Every line in the records below with the string "window" is to be copied out.

[Data items]
────────

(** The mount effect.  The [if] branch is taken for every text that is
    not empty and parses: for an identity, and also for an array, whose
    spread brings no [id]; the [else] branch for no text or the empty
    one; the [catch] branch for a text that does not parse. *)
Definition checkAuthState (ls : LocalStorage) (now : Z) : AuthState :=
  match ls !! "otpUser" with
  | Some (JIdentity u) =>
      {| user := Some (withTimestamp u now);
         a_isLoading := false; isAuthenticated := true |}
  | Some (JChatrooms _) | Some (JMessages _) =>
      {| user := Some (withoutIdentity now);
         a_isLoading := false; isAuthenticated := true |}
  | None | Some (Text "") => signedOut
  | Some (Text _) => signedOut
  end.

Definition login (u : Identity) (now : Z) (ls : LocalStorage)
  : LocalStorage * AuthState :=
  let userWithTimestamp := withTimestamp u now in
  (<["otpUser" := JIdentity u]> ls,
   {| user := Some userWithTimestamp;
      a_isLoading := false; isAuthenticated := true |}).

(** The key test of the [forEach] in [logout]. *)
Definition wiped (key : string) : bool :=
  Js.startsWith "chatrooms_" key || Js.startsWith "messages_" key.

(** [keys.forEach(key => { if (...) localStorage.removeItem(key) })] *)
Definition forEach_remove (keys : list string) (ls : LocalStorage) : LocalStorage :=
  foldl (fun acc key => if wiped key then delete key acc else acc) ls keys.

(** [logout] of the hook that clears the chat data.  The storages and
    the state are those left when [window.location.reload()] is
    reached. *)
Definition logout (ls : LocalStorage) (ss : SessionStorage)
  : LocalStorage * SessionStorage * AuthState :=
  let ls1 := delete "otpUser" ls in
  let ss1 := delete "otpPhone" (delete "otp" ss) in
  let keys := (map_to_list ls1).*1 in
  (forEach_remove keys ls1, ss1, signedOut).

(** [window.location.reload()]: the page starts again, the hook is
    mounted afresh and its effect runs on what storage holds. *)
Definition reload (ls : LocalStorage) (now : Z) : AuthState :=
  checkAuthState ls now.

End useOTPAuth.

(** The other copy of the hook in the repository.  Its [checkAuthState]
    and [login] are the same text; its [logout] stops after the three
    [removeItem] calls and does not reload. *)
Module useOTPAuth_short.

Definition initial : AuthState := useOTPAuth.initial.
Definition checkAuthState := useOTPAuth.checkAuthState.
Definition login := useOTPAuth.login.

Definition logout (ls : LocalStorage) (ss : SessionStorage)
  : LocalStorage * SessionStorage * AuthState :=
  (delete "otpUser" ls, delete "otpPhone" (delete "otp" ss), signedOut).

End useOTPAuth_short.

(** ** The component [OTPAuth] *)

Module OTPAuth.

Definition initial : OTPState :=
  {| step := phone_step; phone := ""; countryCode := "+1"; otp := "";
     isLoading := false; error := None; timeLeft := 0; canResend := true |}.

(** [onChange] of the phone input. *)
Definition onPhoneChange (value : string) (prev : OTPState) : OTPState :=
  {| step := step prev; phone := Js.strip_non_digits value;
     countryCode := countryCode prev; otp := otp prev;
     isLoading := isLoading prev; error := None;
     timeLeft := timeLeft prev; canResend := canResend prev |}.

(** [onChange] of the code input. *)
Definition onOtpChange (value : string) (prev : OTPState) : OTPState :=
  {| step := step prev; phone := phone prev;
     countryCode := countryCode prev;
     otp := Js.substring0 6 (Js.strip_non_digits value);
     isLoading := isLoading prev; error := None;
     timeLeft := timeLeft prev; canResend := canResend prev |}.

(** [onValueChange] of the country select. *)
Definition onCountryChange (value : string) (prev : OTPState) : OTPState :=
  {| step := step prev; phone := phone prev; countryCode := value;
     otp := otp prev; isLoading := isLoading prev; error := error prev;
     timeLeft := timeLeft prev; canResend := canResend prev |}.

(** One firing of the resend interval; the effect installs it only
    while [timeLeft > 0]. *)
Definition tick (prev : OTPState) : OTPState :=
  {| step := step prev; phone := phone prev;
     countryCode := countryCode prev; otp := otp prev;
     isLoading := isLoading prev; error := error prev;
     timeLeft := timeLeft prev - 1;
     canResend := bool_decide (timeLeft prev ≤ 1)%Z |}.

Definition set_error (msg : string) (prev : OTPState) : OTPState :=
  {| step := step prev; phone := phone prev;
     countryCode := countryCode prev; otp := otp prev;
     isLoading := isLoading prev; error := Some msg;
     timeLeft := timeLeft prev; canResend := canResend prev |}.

────────

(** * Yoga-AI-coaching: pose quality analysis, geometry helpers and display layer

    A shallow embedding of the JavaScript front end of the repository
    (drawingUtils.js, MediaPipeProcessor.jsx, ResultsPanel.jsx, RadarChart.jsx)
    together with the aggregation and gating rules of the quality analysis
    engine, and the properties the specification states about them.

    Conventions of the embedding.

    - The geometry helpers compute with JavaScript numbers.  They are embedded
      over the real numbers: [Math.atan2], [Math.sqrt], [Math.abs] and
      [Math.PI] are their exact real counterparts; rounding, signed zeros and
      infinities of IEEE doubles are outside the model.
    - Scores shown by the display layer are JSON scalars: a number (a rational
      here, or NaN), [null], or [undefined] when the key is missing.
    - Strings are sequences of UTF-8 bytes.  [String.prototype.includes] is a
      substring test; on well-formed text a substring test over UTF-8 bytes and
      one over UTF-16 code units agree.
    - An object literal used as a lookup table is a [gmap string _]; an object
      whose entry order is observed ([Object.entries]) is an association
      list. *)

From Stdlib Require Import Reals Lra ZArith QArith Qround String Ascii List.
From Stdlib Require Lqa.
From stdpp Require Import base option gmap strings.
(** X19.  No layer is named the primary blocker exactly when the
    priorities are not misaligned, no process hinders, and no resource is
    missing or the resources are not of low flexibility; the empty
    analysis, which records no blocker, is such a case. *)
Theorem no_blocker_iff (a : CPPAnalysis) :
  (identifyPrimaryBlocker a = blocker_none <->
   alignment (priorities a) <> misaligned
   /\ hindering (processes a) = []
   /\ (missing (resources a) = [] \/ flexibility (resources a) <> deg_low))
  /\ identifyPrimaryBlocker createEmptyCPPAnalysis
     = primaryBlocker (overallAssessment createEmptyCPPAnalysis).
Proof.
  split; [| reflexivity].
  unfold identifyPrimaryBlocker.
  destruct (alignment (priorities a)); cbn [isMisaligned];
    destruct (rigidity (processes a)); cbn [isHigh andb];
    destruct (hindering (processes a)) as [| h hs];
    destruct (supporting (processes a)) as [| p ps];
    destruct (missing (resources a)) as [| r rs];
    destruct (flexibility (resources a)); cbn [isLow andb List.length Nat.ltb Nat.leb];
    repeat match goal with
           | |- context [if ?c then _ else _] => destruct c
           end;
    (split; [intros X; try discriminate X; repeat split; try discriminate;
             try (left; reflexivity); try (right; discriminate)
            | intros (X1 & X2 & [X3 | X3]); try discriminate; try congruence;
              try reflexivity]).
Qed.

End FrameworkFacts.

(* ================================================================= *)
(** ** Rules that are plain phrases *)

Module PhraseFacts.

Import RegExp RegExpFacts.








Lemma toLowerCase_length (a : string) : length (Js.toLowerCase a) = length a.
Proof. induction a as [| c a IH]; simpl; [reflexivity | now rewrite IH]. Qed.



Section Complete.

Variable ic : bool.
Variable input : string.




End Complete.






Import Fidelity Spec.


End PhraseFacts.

────────

Solution below:
    the state are those left when [window.location.reload()] is
(** [window.location.reload()]: the page starts again, the hook is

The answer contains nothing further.